Antes de empezar a escribir, creo que es bueno que avise de que ando con un resfriado que no me deja vivir, y es posible que las frases queden un poco «desenlazadas».

En la anterior entrada hablaba del Orgullo… y ahora toca hablar de la política. La política, desgraciadamente, es necesaria. Los políticos hacen las leyes y controlan las subvenciones y los permisos, así que hay que intentar llevarse bien con ellos y convencerlos de que lo que estamos pidiendo y lo que queremos hacer, es bueno.

También hay que reconocer que los partidos «de izquierda» suelen ser mucho más abiertos y tolerantes que los de «derecha», que son más conservadores, y habitualmente no solo no apoyan, sino que, además, hacen todo lo que está en su mano para evitar que las personas del colectivo GLTB tengamos los mismos derechos que los demás. Al matrimonio, al libre desarrollo de la personalidad, al honor, a la intimidad (vulnerados todos estos por el DNI, aunque el tema está parcialmente solventado gracias a la Ley 3/2007 de Identidad de Género)… todas esas cosillas de la sección primera del capítulo II del título I de la Constitución que se supone que son los derechos y libertades fundamentales de los españoles.

Lo que sin embargo no es cierto es que todos los de «izquierdas» sean santos y progres, ni todos los de «derechas» malvados y retrógrados. Igual que muchas veces se habla de que no todos los hombres ni todas las mujeres son iguales, y que alguien, por ejemplo, puede ser hombre y al mismo tiempo gustarle la poesía, o ser mujer y armarse de un taladro y un destornillador para arreglarse la casa ella solita, creo que es un error juzgar a todo el mundo por el mismo rasero en lo que a política se refiere.

A veces, en lugar de utilizar la política como herramienta para el activismo, el activismo se convierte, sin saberlo, en un instrumento de la política, y eso me da mucha pena. Veo repetirse esquemas de rechazo por razones políticas entre activistas de la misma manera que se produce el rechazo por cuestión sexual en otros círculos. También veo que los planes para hacer cosas, incluyen discursos con clara tendencia a favor de unos y en contra de otros, y, lo que es peor, veo que en el interior de muchas asociaciones, y también entre las propias asociaciones, se producen graves disputas por el único motivo de la ideología política de cada cual.

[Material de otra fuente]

Definition UnregisterEventHandler (pluginName : string) (m : PluginManager)
  : PluginManager :=
  set_handlers (Table.erase pluginName (_eventHandlers m)) m.

(** *** Queries *)

Definition GetPlugin (m : PluginManager) (pluginName : string) : option P :=
  match Table.find pluginName (_loadedPlugins m) with
  | Some lp => plugin lp
  | None => None
  end.

Definition GetLoadedPluginNames (m : PluginManager) : list string :=
  Table.keys (_loadedPlugins m).

Definition CheckPluginDependencies (m : PluginManager) (pluginName : string)
  : bool :=
  match GetPlugin m pluginName with
  | None => false
  | Some p => CheckDependencies p
  end.

(** *** Loading and unloading *)

Definition LoadPlugin (pf : Platform) (path : string) (m : PluginManager)
  : bool * PluginManager :=
  if negb (fs_exists pf path) then
    (false, set_error ("Plugin file does not exist: " ++ path) m)
  else
    let '(ok, m1, lp) := LoadPluginLibrary pf path m empty_LoadedPlugin in
    if negb ok then (false, m1)
    else
      match plugin lp with
      | None =>
          let m2 := set_error
            ("Failed to create plugin instance from: " ++ path) m1 in
          (false, fst (UnloadPluginLibrary m2 lp))
      | Some p =>
          let '(valid, m2) := ValidatePlugin m1 (plugin lp) in
          if negb valid then (false, fst (UnloadPluginLibrary m2 lp))
          else
            let pluginName := name (GetInfo p) in
            match Table.find pluginName (_loadedPlugins m2) with
            | Some _ =>
                let m3 := set_error
                  ("Plugin already loaded: " ++ pluginName) m2 in
                (false, fst (UnloadPluginLibrary m3 lp))
            | None =>
                let '(loaded, p') := Load p in
                let m3 := emit [ECall pluginName MLoad] m2 in
                let lp' := with_plugin (Some p') lp in
                if negb loaded then
                  let m4 := set_error
                    ("Plugin failed to load: " ++ pluginName) m3 in
                  (false, fst (UnloadPluginLibrary m4 lp'))
                else
                  (true,
                   set_plugins
                     (Table.assign slot pluginName lp' (_loadedPlugins m3))
                     m3)
            end
      end.
(** C5 fails on the code.  The OS answers two requests with the 64 KiB
    regions at 65536 and at 131072, which do not overlap but touch.  Each
    arena holds one block of 65520 bytes, whose [last] flag is true.  After
    both pointers are released, the sweep finds the block of the lower arena
    free, looks at the address where it ends, 131072, finds it in the index
    and free, and absorbs it without looking at [last]: the block at 65536
    now has payload size 131056 and spans both arenas, and the first block of
    the upper arena is no longer in the index.  The sweep does the same when
    it visits the two blocks in the other order. *)
Theorem C5_merge_crosses_the_arena_boundary :
  returned (mem_alloc initial_state 65520 65536) = Some 65552 /\
  returned (mem_alloc twin_1 65520 131072) = Some 131088 /\
  arena_list twin_3 = [arena_hi; arena_lo] /\
  MemArena.limit arena_lo <= MemArena.base arena_hi /\
  block_map twin_3 = [131072; 65536] /\
  block_at (memory twin_3) 65536 = MemBlock.mk 65520 true true true /\
  block_at (memory twin_3) 131072 = MemBlock.mk 65520 false true true /\
  in_arena arena_lo 65536 /\ in_arena arena_hi 131072 /\ ~ in_arena arena_lo 131072 /\
  mem_free twin_3 131088 = Some twin_4 /\
  arena_list twin_4 = [arena_hi; arena_lo] /\
  block_map twin_4 = [65536] /\
  block_at (memory twin_4) 65536 = MemBlock.mk 131056 true true true /\
  MemArena.limit arena_lo < block_end (memory twin_4) 65536 /\
  option_map (fun r => (fst r, get_size (snd r) 65536))
    (merge_loop (merge_fuel [65536; 131072]) [65536; 131072] [65536; 131072]
       (set_free (memory twin_3) 131072 true))
  = Some ([65536], 131056).
Proof.
  split; [vm_compute; reflexivity|].
  split; [vm_compute; reflexivity|].
  split; [vm_compute; reflexivity|].
  split; [vm_compute; discriminate|].
  split; [vm_compute; reflexivity|].
  split; [vm_compute; reflexivity|].
  split; [vm_compute; reflexivity|].
  split; [vm_compute; split; [discriminate | reflexivity]|].
  split; [vm_compute; split; [discriminate | reflexivity]|].
  split; [vm_compute; intros [_ H]; discriminate H|].
  split; [unfold twin_4; apply free_run; vm_compute; reflexivity|].
  split; [vm_compute; reflexivity|].
  split; [vm_compute; reflexivity|].
  split; [vm_compute; reflexivity|].
  split; vm_compute; reflexivity.
Qed.

(** C1 fails on the code, by the same trace.  Before the second release the
    indexed blocks of each arena add up to the arena size, 65536.  After it
    the blocks indexed inside the lower arena add up to 131072, twice its
    size, and no indexed block is left inside the upper arena. *)
Theorem C1_partition_broken_for_adjacent_arenas :
  arena_list twin_3 = [arena_hi; arena_lo] /\
  arena_footprint twin_3 arena_lo = MemArena.size arena_lo /\
  arena_footprint twin_3 arena_hi = MemArena.size arena_hi /\
  mem_free twin_3 131088 = Some twin_4 /\
  arena_list twin_4 = [arena_hi; arena_lo] /\
  MemArena.size arena_lo = 65536 /\ MemArena.size arena_hi = 65536 /\
  arena_footprint twin_4 arena_lo = 131072 /\
  arena_footprint twin_4 arena_hi = 0.
Proof.
  split; [vm_compute; reflexivity|].
  split; [vm_compute; reflexivity|].
  split; [vm_compute; reflexivity|].
  split; [unfold twin_4; apply free_run; vm_compute; reflexivity|].
  repeat split; vm_compute; reflexivity.
Qed.

(** * Further properties of the code *)

(** ** [align_mem_size] *)

(** X1. For every [size_t] value [s], [align_mem_size s] is a multiple of 4
    in the [size_t] range and aligning it again changes nothing.  When
    [s <= 2^64 - 4] it is the least multiple of 4 that is at least [s]; for
    the three sizes above that the addition wraps around and the result
    is 0. *)
Theorem X1_align_mem_size_rounds_up :
  forall s, 0 <= s < word_modulus ->
    align_mem_size s mod 4 = 0 /\
    0 <= align_mem_size s < word_modulus /\
    align_mem_size (align_mem_size s) = align_mem_size s /\
    (s <= word_modulus - 4 ->
       s <= align_mem_size s < s + 4 /\
       forall t, t mod 4 = 0 -> s <= t -> align_mem_size s <= t) /\
    (word_modulus - 4 < s -> align_mem_size s = 0).
Proof.
  intros s Hs.
  split; [apply align_mod4|]. split; [apply align_range|]. split; [apply align_idem|].
  split.
  - intros Hle. pose proof (align_bounds s ltac:(lia)) as Hb. split; [exact Hb|].
    intros t Ht Hst. pose proof (align_mod4 s) as H4.
    Z.div_mod_to_equations. lia.
  - intros Hgt. rewrite align_mem_size_eq. unfold wrap, word_modulus in *.
    Z.div_mod_to_equations. lia.
Qed.

Lemma X1_witness :
  align_mem_size 150 = 152 /\ align_mem_size 152 = 152 /\
  align_mem_size (2 ^ 64 - 3) = 0.
Proof.
  assert (H1 : 0 <= 150 < word_modulus) by (split; [discriminate | reflexivity]).
  assert (H2 : 0 <= 2 ^ 64 - 3 < word_modulus) by (split; [discriminate | reflexivity]).
  destruct (X1_align_mem_size_rounds_up 150 H1) as [_ [_ [Hidem _]]].
  destruct (X1_align_mem_size_rounds_up (2 ^ 64 - 3) H2) as [_ [_ [_ [_ Hwrap]]]].
  split; [reflexivity|]. split; [exact Hidem|]. apply Hwrap. reflexivity.
Defined.

(** ** The three entry points keep every arena tiled *)

Lemma split_arena_list st b s : arena_list (split_mem_block st b s) = arena_list st.
Proof.
  unfold split_mem_block.
  destruct (wrap (align_mem_size s + sizeof_MemBlock + 4) <=? get_size (memory st) b);
    reflexivity.
Qed.
(** * Waitlist submission pipeline (api/waitlist.js and the express server)

    A shallow embedding of the submission handler of the waitlist backend:
    the e-mail syntax check, the in-memory rate limiter and the handler that
    validates a request body, forwards it to the page-creation endpoint and
    maps every outcome to a [{ success, message }] response.

    The serverless function [api/waitlist.js] and the route
    [app.post('/api/waitlist', ...)] of the express server carry the same
    [try]/[catch] block, which is what [handler] embeds.  The CORS headers
    and the dispatch on the request method that precede it in the
    serverless function belong to the transport, and the console logging
    of the express version is not part of the response; neither is
    modelled.

    Numbers are integers of [Z]: the counts of the rate limiter stay below
    four and the clock readings are integral milliseconds, so the
    arithmetic of the source is exact on them. *)

From Stdlib Require Import ZArith List Bool Ascii String Lia.
From stdpp Require Import base option gmap list.

Set Default Proof Using "Type".
Open Scope Z_scope.

(** ** JavaScript strings

    A JavaScript string is a sequence of UTF-16 code units.  The regular
    expression of [validateEmail] has no [u] flag, so it works on code
    units. *)

Abbreviation jsstring := (list Z).

(** Code units of an ASCII literal of the source. *)
Definition js (s : string) : jsstring :=
  map (fun a => Z.of_N (N_of_ascii a)) (list_ascii_of_string s).

Definition AT : Z := 64.   (* '@' *)
Definition DOT : Z := 46.  (* '.' *)

(** The class [\s]: WhiteSpace and LineTerminator code points of ECMAScript
    (TAB, LF, VT, FF, CR, SP, NBSP, U+1680, U+2000..U+200A, LS, PS, U+202F,
    U+205F, U+3000, BOM). *)
Definition is_whitespace (c : Z) : bool :=
  (c =? 9) || (c =? 10) || (c =? 11) || (c =? 12) || (c =? 13) || (c =? 32)
  || (c =? 160) || (c =? 5760) || ((8192 <=? c) && (c <=? 8202))
  || (c =? 8232) || (c =? 8233) || (c =? 8239) || (c =? 8287)
  || (c =? 12288) || (c =? 65279).

(** ** Regular expressions

    The fragment of the regular-expression syntax that [emailRegex] uses,
    with matching by derivatives.  [test] decides whether the pattern,
    anchored by [^] and [$], matches the whole input. *)

Module Regex.

(** Members of a character class. *)
Inductive atom : Type :=
| AChar (c : Z)      (* a literal code unit *)
| ASpace.            (* \s *)

Inductive regex : Type :=
| Void                          (* matches nothing *)
| Eps                           (* matches the empty string *)
| Chr (c : Z)                   (* a literal, as [@] and [\.] *)
| NotOf (cls : list atom)       (* [^...] *)
| Alt (r1 r2 : regex)
| Cat (r1 r2 : regex)
| Star (r : regex).

(** [r+] *)
Definition Plus (r : regex) : regex := Cat r (Star r).

Definition atom_matches (a : atom) (c : Z) : bool :=
  match a with
  | AChar d => c =? d
  | ASpace => is_whitespace c
  end.

Definition in_class (cls : list atom) (c : Z) : bool :=
  existsb (fun a => atom_matches a c) cls.

Fixpoint nullable (r : regex) : bool :=
  match r with
  | Void => false
  | Eps => true
  | Chr _ => false
  | NotOf _ => false
  | Alt r1 r2 => nullable r1 || nullable r2
  | Cat r1 r2 => nullable r1 && nullable r2
  | Star _ => true
  end.

Fixpoint deriv (c : Z) (r : regex) : regex :=
  match r with
  | Void => Void
  | Eps => Void
  | Chr d => if c =? d then Eps else Void
  | NotOf cls => if in_class cls c then Void else Eps
  | Alt r1 r2 => Alt (deriv c r1) (deriv c r2)
  | Cat r1 r2 =>
      if nullable r1
      then Alt (Cat (deriv c r1) r2) (deriv c r2)
      else Cat (deriv c r1) r2
  | Star r1 => Cat (deriv c r1) (Star r1)
  end.

Fixpoint test (r : regex) (s : jsstring) : bool :=
  match s with
  | [] => nullable r
  | c :: s' => test (deriv c r) s'
  end.

(** The language of a pattern. *)
Inductive matches : regex -> jsstring -> Prop :=
| MEps : matches Eps []
| MChr c : matches (Chr c) [c]
| MNotOf cls c : in_class cls c = false -> matches (NotOf cls) [c]
| MAltL r1 r2 s : matches r1 s -> matches (Alt r1 r2) s
| MAltR r1 r2 s : matches r2 s -> matches (Alt r1 r2) s
| MCat r1 r2 s1 s2 :
    matches r1 s1 -> matches r2 s2 -> matches (Cat r1 r2) (s1 ++ s2)
| MStar0 r : matches (Star r) []
| MStarS r s1 s2 :
    matches r s1 -> matches (Star r) s2 -> matches (Star r) (s1 ++ s2).

End Regex.

Import Regex.

(** ** validateEmail *)

(** [/^[^\s@]+@[^\s@]+\.[^\s@]+$/] *)
Definition emailRegex : regex :=
  Cat (Plus (NotOf [ASpace; AChar AT]))
      (Cat (Chr AT)
           (Cat (Plus (NotOf [ASpace; AChar AT]))
                (Cat (Chr DOT)
                     (Plus (NotOf [ASpace; AChar AT]))))).

Definition validateEmail (email : jsstring) : bool :=
  Regex.test emailRegex email.

(** A non-empty string without white space and without [@]. *)
Definition email_part (s : jsstring) : Prop :=
  s <> [] /\ forall c, c ∈ s -> is_whitespace c = false /\ c <> AT.

(** ** The rate limiter

    [submissionTracker] is a [Map] from the e-mail to an object
    [{ count, firstSubmission }]; [emailData.count++] updates the object
    that the map holds under the key.  The reading of [Date.now()] is the
    argument [now]; the function returns its result with the map after the
    call. *)

Record EmailData : Type := {
  count : Z;
  firstSubmission : Z
}.

Abbreviation Tracker := (gmap (list Z) EmailData).

Definition RATE_LIMIT_WINDOW : Z := 15 * 60 * 1000.
Definition MAX_SUBMISSIONS_PER_EMAIL : Z := 3.

Definition isRateLimited (submissionTracker : Tracker) (now : Z)
    (email : jsstring) : bool * Tracker :=
  match submissionTracker !! email with
  | None =>
      (false,
       <[email := {| count := 1; firstSubmission := now |}]> submissionTracker)
  | Some emailData =>
      if RATE_LIMIT_WINDOW <? now - firstSubmission emailData then
        (false,
         <[email := {| count := 1; firstSubmission := now |}]> submissionTracker)
      else if MAX_SUBMISSIONS_PER_EMAIL <=? count emailData then
        (true, submissionTracker)
      else
        (false,
         <[email := {| count := count emailData + 1;
                       firstSubmission := firstSubmission emailData |}]>
           submissionTracker)
  end.

(** The maps that calls of [isRateLimited] can build from the empty map,
    with any keys and any clock readings. *)
Inductive reachable : Tracker -> Prop :=
| reachable_empty : reachable ∅
| reachable_call t now email :
    reachable t -> reachable (isRateLimited t now email).2.

(** A run of calls for one e-mail at the given clock readings: the results
    in order, and the map at the end. *)
Fixpoint calls (t : Tracker) (email : jsstring) (nows : list Z)
    : list bool * Tracker :=
  match nows with
  | [] => ([], t)
  | now :: rest =>
      let '(limited, t1) := isRateLimited t now email in
      let '(results, t2) := calls t1 email rest in
      (limited :: results, t2)
  end.

(** ** Values, environment, requests and responses *)

(** The values that the fields of the JSON body [{ email, role }] and the
    variables of [process.env] take: a string, or nothing ([undefined] for a
    key that is not there, [null] for a JSON null). *)
Inductive jsval : Type :=
| JUndefined
| JNull
| JString (s : jsstring).

Global Instance jsval_eq_dec : EqDecision jsval.
Proof. solve_decision. Defined.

¿Es que los seres humanos no podemos aguantar ni un poquito sin establecer clases, distinciones y categorías que separen a «los buenos» de «los malos»? ¿Es que no podemos aceptar que entre el blanco y el negro siempre hay una gran cantidad de grises? Conozco a muchos «peperos» que son mis amigos y les da igual mi identidad de género u orientación sexual. Conozco a muchos católicos que no creen que haya nada de malo en que te guste más acostarte con una persona o con otra, o tener una identidad u otra, y que están seguros de que Dios opina exactamente igual. Igual que conozco a comunistas y socialistas que no creen que una familia homoparental pueda estar equilibrada, o que piensan que las personas transexuales tratamos de fingir que somos lo que no somos por el mero capricho de hacerlo.

De modo que ¿puedo decir que todos «los de rojo» son mis amigos y todos «los de azul» son mis enemigos? ¿Tengo derecho a prejuzgar por las creencias o ideologías generales de otros?

No estoy de acuerdo con los católicos, ni con los grupos de talante conservador, y nadie me verá entrar en un bar de falangistas, o en una iglesia,  excepto para pedir una fe bautismal, con el objetivo de apostatar, o porque algún pariente o amigo está haciendo ahí dentro algo que es importante para él, como casarse o bautizar a sus hijos. Pero tampoco le diré a alguien que es mi rival a causa de su fé o de sus convicciones políticas, al menos hasta que no sepa qué puntos tenemos en común y en cuales diferimos.